Después de recibir la llamada de Dios, anunciándole que será
madre del Mesías, María se pone en camino sola. Empieza para ella una vida
nueva, al servicio de su Hijo Jesús. Marcha “aprisa”, con decisión. Siente
necesidad de compartir su alegría con su prima Isabel y de ponerse cuanto antes
a su servicio en los últimos meses de embarazo.
El encuentro de las dos madres es una escena insólita. No
están presentes los varones. Solo dos mujeres sencillas, sin ningún título ni
relevancia en la religión judía. María, que lleva consigo a todas partes a
Jesús, e Isabel que, llena del espíritu profético, se atreve a bendecir a su
prima sin ser sacerdote.
María entra en casa de Zacarías, pero no se dirige a él. Va
directamente a saludar a Isabel. Nada sabemos del contenido de su saludo. Solo
que aquel saludo llena la casa de una alegría desbordante. Es la alegría que
vive María desde que escuchó el saludo del Ángel: “Alégrate, llena de gracia”.
Isabel no puede contener su sorpresa y su alegría. En cuanto
oye el saludo de María, siente los movimientos de la criatura que lleva en su
seno y los interpreta maternalmente como “saltos de alegría”. Enseguida,
bendice a María “a voz en grito” diciendo: “Bendita tú entre las mujeres y
bendito el fruto de tu vientre”.
En ningún momento llama a María por su nombre. La contempla
totalmente identificada con su misión: es la madre de su Señor. La ve como una
mujer creyente en la que se irán cumpliendo los designios de Dios: “Dichosa
porque has creído”.
Lo que más le sorprende es la actuación de María. No ha
venido a mostrar su dignidad de madre del Mesías. No está allí para ser servida
sino para servir. Isabel no sale de su asombro. “¿Quién soy yo para que me
visite la madre de mi Señor?”
Son bastantes las mujeres que no viven con paz en el
interior de la Iglesia. En algunas crece el desafecto y el malestar.
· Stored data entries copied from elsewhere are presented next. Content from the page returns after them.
(** * Input monitor of the MIMIKI launcher

    A shallow embedding of [system/launcher/src/input_monitor.c]:
    device discovery ([find_device_by_name], [input_monitor_init]) and the
    per-tick poll ([input_monitor_check_hotkeys]) that turns raw evdev
    events into suspend, volume, backlight and shutdown decisions.

    The file-scope statics of the C file become the record [monitor]; the
    operating system (monotonic clock, event queues behind the descriptors,
    shell commands run with [system], the /dev/input directory) becomes an
    explicit environment that every operation threads through. *)

From Stdlib Require Import ZArith List Bool String Ascii Lia.
Import ListNotations.
Local Open Scope Z_scope.

(** ** Constants *)

Definition MAX_INPUT_DEVICES : Z := 3.
Definition WAKE_DEBOUNCE_MS : Z := 500.

(** The long-press threshold is the literal [1750] of the source. *)
Definition LONG_PRESS_MS : Z := 1750.

(** Event classes and codes of <linux/input-event-codes.h>. *)
Definition EV_KEY : Z := 1.
Definition EV_SW : Z := 5.
Definition SW_LID : Z := 0.
Definition KEY_VOLUMEDOWN : Z := 114.
Definition KEY_VOLUMEUP : Z := 115.
Definition KEY_POWER : Z := 116.
Definition BTN_MODE : Z := 316.          (* 0x13c *)

(** [errno] value of a read that would block. *)
Definition EAGAIN : Z := 11.

(** ** Data *)

(** [struct timespec]. *)
Record timespec : Type := mkTimespec { tv_sec : Z; tv_nsec : Z }.

(** [struct input_event]; its [time] member is never read by the monitor. *)
Record input_event : Type := mkEvent { ev_type : Z; ev_code : Z; ev_value : Z }.

(** The static variables of input_monitor.c. *)
Record monitor : Type := mkMonitor {
  input_fds : list Z;
  num_devices : Z;
  power_press_time : timespec;
  last_wake_time : timespec;
  power_button_held : bool;
  mode_button_held : bool;
  current_brightness : Z
}.

(** The initialisers of the statics. *)
Definition initial_monitor : monitor :=
  mkMonitor [-1; -1; -1] 0 (mkTimespec 0 0) (mkTimespec 0 0) false false 52.

Definition set_power_press_time (t : timespec) (s : monitor) : monitor :=
  mkMonitor (input_fds s) (num_devices s) t (last_wake_time s)
            (power_button_held s) (mode_button_held s) (current_brightness s).

Definition set_last_wake_time (t : timespec) (s : monitor) : monitor :=
  mkMonitor (input_fds s) (num_devices s) (power_press_time s) t
            (power_button_held s) (mode_button_held s) (current_brightness s).

Definition set_power_button_held (b : bool) (s : monitor) : monitor :=
  mkMonitor (input_fds s) (num_devices s) (power_press_time s) (last_wake_time s)
            b (mode_button_held s) (current_brightness s).

Definition set_mode_button_held (b : bool) (s : monitor) : monitor :=
  mkMonitor (input_fds s) (num_devices s) (power_press_time s) (last_wake_time s)
            (power_button_held s) b (current_brightness s).

Definition set_current_brightness (v : Z) (s : monitor) : monitor :=
  mkMonitor (input_fds s) (num_devices s) (power_press_time s) (last_wake_time s)
            (power_button_held s) (mode_button_held s) v.

Definition set_devices (fds : list Z) (n : Z) (s : monitor) : monitor :=
  mkMonitor fds n (power_press_time s) (last_wake_time s)
            (power_button_held s) (mode_button_held s) (current_brightness s).

(** ** The environment of the poll *)

(** Result of one [read(fd, &ev, sizeof(ev))]: a whole event, or a failure
    with its [errno] (anything that is not [sizeof(ev)] ends the loop). *)
Inductive read_result : Type :=
| ReadEvent (ev : input_event)
| ReadErr (errno : Z).

(** Shell commands handed to [system]:
    - [Suspend]        "echo mem > /sys/power/state"
    - [SetBacklight v] "echo v > /sys/class/backlight/backlight/brightness"
    - [VolumeUp]       "amixer -q -c 0 sset 'Master' 5%+"
    - [VolumeDown]     "amixer -q -c 0 sset 'Master' 5%-" *)
Inductive command : Type :=
| Suspend
| SetBacklight (raw : Z)
| VolumeUp
| VolumeDown.

(** - [clock k] is what the k-th call of [clock_gettime(CLOCK_MONOTONIC)]
      returns, [clock_reads] counts the calls made so far;
    - [pending fd] lists what the coming [read]s on [fd] return, oldest
      first; once it is exhausted every read would block;
    - [backlight_on] is the [extern bool] of shared.h;
    - [commands] is the log of [system] calls, oldest first. *)
Record world : Type := mkWorld {
  clock : nat -> timespec;
  clock_reads : nat;
  pending : Z -> list read_result;
  backlight_on : bool;
  commands : list command
}.

Definition clock_gettime (w : world) : timespec * world :=
  (clock w (clock_reads w),
   mkWorld (clock w) (S (clock_reads w)) (pending w) (backlight_on w) (commands w)).

Definition system (c : command) (w : world) : world :=
  mkWorld (clock w) (clock_reads w) (pending w) (backlight_on w) (commands w ++ [c]).

Definition set_pending (fd : Z) (q : list read_result) (w : world) : world :=
  mkWorld (clock w) (clock_reads w)
          (fun fd' => if fd' =? fd then q else pending w fd')
          (backlight_on w) (commands w).

(** [read] pops the head of the descriptor's queue. *)
Definition read (fd : Z) (w : world) : read_result * world :=
  match pending w fd with
  | [] => (ReadErr EAGAIN, w)
  | r :: q => (r, set_pending fd q w)
  end.

(** ** The poll *)

(** [(a.tv_sec - b.tv_sec) * 1000 + (a.tv_nsec - b.tv_nsec) / 1000000]
    in C's [long] arithmetic: the division truncates towards zero. *)
Definition elapsed_ms (a b : timespec) : Z :=
  (tv_sec a - tv_sec b) * 1000 + Z.quot (tv_nsec a - tv_nsec b) 1000000.

(** The value written to the backlight: [(int)(level * 255 / 100)]. *)
Definition backlight_raw (level : Z) : Z := Z.quot (level * 255) 100.

(** How the body of the [while] loop is left: [Next] stands for reaching
    the end of the body, [break] out of the [switch] and [continue];
    [Return b] for [return b] out of the whole function. *)
Inductive flow : Type :=
| Next (s : monitor) (w : world)
| Return (b : bool) (s : monitor) (w : world).

(** [case KEY_POWER]. *)
Definition on_power (ev : input_event) (s : monitor) (w : world) : flow :=
  if (ev_value ev =? 1) && negb (power_button_held s) then
    let '(t, w1) := clock_gettime w in
    Next (set_power_button_held true (set_power_press_time t s)) w1
  else if (ev_value ev =? 0) && power_button_held s then
    let '(now, w1) := clock_gettime w in
    let held_ms := elapsed_ms now (power_press_time s) in
    let s1 := set_power_button_held false s in
    if held_ms >=? LONG_PRESS_MS then Return true s1 w1
    else
      let last_wake_ms := elapsed_ms now (last_wake_time s1) in
      if last_wake_ms <? WAKE_DEBOUNCE_MS then Next s1 w1
      else
        let w2 := system Suspend w1 in
        let '(t, w3) := clock_gettime w2 in
        Next (set_last_wake_time t s1) w3
  else Next s w.

(** [case KEY_VOLUMEUP]. *)
Definition on_volume_up (ev : input_event) (s : monitor) (w : world) : flow :=
  if negb (ev_value ev =? 1) then Next s w
  else if mode_button_held s && backlight_on w then
    if current_brightness s <? 100 then
      let s1 := set_current_brightness (current_brightness s + 16) s in
      Next s1 (system (SetBacklight (backlight_raw (current_brightness s1))) w)
    else Next s w
  else Next s (system VolumeUp w).

(** [case KEY_VOLUMEDOWN]. *)
Definition on_volume_down (ev : input_event) (s : monitor) (w : world) : flow :=
  if negb (ev_value ev =? 1) then Next s w
  else if mode_button_held s && backlight_on w then
    if current_brightness s >? 4 then
      let s1 := set_current_brightness (current_brightness s - 16) s in
      Next s1 (system (SetBacklight (backlight_raw (current_brightness s1))) w)
    else Next s w
  else Next s (system VolumeDown w).

(** [case SW_LID]. *)
Definition on_lid (ev : input_event) (s : monitor) (w : world) : flow :=
  if ev_value ev =? 1 then
    let w1 := system Suspend w in
    let '(t, w2) := clock_gettime w1 in
    Next (set_last_wake_time t s) w2
  else Next s w.

(** The body of the [while] loop for one event that was read: the class
    filter, then the [switch] on [ev.code] alone. *)
Definition handle_event (ev : input_event) (s : monitor) (w : world) : flow :=
  if negb (ev_type ev =? EV_KEY) && negb (ev_type ev =? EV_SW) then Next s w
  else if ev_code ev =? BTN_MODE then
    Next (set_mode_button_held ((ev_value ev =? 1) || (ev_value ev =? 2)) s) w
  else if ev_code ev =? KEY_POWER then on_power ev s w
  else if ev_code ev =? KEY_VOLUMEUP then on_volume_up ev s w
  else if ev_code ev =? KEY_VOLUMEDOWN then on_volume_down ev s w
  else if ev_code ev =? SW_LID then on_lid ev s w
  else Next s w.

(** [while (read(fd, &ev, sizeof(ev)) == sizeof(ev)) { ... }], with [q] the
    queue of [fd]: each iteration pops one read result; the first result that
    is not a whole event (or an empty queue) ends the loop. *)
Fixpoint drain (fd : Z) (q : list read_result) (s : monitor) (w : world) : flow :=
  match q with
  | [] => Next s w
  | ReadErr _ :: q' => Next s (set_pending fd q' w)
  | ReadEvent ev :: q' =>
      match handle_event ev s (set_pending fd q' w) with
      | Next s' w' => drain fd q' s' w'
      | Return b s' w' => Return b s' w'
      end
  end.

(** [for (int i = 0; i < num_devices; i++)], over the indices still to
    visit. A slot outside the array reads as closed. *)
Fixpoint poll_devices (idx : list nat) (s : monitor) (w : world) : flow :=
  match idx with
  | [] => Next s w
  | i :: rest =>
      let fd := nth i (input_fds s) (-1) in
      if fd <? 0 then poll_devices rest s w
      else
        match drain fd (pending w fd) s w with
        | Next s' w' => poll_devices rest s' w'
        | Return b s' w' => Return b s' w'
        end
  end.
Sufren al ver
que, a pesar de ser las primeras colaboradoras en muchos campos, apenas se
cuenta con ellas para pensar, decidir e impulsar la marcha de la Iglesia. Esta
situación nos esta haciendo daño a todos.
El peso de una historia multisecular, controlada y dominada
por el varón, nos impide tomar conciencia del empobrecimiento que significa
para la Iglesia prescindir de una presencia más eficaz de la mujer. Nosotros no
las escuchamos, pero Dios puede suscitar mujeres creyentes, llenas de espíritu
profético, que nos contagien alegría y den a la Iglesia un rostro más humano.
Serán una bendición. Nos enseñarán a seguir a Jesús con más pasión y fidelidad.